Copy out the lines of the records below, and only those lines, from the one with "destruct bucket as" through the one with "as [blocks|e] eqn:Hblocks;", exactly as they appear.

__________________________________________________

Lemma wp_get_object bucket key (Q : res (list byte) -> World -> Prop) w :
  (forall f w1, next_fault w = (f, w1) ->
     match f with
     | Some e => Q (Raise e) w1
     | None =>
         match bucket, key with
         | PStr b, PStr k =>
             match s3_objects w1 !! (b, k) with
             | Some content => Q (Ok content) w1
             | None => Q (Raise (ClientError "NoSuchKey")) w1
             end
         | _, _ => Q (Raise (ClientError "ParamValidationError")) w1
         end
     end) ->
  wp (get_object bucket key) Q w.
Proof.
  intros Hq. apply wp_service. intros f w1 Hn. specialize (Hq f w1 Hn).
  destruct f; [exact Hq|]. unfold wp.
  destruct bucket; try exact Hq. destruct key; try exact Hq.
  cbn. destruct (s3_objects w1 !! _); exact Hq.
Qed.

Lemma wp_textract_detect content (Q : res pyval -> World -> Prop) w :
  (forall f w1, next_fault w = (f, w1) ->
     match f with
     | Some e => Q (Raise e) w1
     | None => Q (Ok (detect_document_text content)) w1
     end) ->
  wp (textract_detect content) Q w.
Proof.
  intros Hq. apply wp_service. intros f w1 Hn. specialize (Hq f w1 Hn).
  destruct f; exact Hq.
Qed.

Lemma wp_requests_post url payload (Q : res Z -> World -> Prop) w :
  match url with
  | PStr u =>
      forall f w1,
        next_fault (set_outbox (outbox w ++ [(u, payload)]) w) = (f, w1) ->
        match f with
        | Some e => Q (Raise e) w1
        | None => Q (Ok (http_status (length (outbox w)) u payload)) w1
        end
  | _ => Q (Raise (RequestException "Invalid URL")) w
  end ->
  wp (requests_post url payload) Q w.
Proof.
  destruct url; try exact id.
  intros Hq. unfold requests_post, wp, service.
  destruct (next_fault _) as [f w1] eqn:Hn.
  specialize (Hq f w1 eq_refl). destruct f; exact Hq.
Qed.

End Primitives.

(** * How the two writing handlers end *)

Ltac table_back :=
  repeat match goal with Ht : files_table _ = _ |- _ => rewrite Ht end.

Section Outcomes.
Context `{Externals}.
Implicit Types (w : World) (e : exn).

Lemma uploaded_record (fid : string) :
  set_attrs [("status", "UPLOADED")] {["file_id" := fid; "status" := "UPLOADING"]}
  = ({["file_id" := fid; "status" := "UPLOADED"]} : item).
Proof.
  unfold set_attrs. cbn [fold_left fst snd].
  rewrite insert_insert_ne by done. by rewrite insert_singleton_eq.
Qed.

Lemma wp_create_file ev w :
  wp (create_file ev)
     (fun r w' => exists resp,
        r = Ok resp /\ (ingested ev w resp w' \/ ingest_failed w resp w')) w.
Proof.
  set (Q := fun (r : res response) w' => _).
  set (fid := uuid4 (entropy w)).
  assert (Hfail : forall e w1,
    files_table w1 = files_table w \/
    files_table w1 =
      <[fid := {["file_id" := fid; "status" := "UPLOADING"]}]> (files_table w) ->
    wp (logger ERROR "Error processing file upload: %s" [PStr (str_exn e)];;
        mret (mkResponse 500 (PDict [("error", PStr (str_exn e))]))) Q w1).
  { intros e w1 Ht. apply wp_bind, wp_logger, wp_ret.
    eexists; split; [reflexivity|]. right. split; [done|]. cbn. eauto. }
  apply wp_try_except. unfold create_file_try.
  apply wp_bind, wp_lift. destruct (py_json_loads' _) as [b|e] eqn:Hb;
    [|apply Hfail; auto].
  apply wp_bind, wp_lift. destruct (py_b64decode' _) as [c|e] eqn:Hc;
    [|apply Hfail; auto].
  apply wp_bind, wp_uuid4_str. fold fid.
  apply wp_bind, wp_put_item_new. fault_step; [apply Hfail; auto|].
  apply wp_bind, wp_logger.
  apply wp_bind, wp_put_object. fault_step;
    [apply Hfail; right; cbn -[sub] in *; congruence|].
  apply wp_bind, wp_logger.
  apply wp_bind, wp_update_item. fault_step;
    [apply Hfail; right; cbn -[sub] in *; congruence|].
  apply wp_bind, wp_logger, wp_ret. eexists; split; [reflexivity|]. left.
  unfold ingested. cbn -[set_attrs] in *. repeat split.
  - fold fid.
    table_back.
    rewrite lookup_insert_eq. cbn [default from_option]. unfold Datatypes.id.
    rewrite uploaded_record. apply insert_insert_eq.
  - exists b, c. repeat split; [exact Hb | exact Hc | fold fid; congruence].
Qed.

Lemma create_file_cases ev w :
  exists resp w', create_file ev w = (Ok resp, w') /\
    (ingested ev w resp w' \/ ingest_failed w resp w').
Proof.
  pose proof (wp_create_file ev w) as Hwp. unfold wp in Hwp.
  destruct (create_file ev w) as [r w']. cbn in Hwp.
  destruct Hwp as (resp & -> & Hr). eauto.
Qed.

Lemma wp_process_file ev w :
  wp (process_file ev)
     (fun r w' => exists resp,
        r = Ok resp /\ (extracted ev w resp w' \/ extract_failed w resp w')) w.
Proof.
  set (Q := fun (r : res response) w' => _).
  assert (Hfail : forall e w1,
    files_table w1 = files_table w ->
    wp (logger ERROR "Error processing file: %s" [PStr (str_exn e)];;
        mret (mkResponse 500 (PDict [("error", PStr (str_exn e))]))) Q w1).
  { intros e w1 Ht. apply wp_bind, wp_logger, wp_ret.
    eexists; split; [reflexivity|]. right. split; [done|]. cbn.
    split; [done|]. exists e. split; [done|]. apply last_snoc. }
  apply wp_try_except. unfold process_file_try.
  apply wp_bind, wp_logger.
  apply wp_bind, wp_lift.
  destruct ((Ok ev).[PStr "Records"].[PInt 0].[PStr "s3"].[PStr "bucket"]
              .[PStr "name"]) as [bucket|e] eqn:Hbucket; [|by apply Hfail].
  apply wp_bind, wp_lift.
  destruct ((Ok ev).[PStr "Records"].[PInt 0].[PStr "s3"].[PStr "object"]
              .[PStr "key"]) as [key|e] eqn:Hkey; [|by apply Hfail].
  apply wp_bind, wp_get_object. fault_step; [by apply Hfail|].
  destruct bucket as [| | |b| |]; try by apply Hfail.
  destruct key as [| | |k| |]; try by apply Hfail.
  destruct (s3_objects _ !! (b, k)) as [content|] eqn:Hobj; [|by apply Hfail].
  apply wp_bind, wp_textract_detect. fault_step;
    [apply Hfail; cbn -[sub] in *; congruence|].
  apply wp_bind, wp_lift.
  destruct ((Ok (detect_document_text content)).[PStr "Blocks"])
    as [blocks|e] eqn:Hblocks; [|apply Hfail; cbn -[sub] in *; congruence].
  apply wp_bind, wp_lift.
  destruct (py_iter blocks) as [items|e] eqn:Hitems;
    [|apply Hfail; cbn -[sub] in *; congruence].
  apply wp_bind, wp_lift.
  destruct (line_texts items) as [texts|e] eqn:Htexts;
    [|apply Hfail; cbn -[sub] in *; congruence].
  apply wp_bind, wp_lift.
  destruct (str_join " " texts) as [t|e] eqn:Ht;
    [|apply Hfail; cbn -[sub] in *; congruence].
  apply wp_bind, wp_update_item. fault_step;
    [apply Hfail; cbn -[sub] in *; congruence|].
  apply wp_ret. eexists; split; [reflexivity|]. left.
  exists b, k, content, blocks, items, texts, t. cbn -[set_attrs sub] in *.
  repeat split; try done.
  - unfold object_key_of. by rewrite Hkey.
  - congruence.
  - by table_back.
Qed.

__________________________________________________

Result of the task
  destruct bucket as [| | |b| |]; try by apply Hfail.
  destruct key as [| | |k| |]; try by apply Hfail.
  destruct (s3_objects _ !! (b, k)) as [content|] eqn:Hobj; [|by apply Hfail].
  apply wp_bind, wp_textract_detect. fault_step;
    [apply Hfail; cbn -[sub] in *; congruence|].
  apply wp_bind, wp_lift.
  destruct ((Ok (detect_document_text content)).[PStr "Blocks"])
    as [blocks|e] eqn:Hblocks; [|apply Hfail; cbn -[sub] in *; congruence].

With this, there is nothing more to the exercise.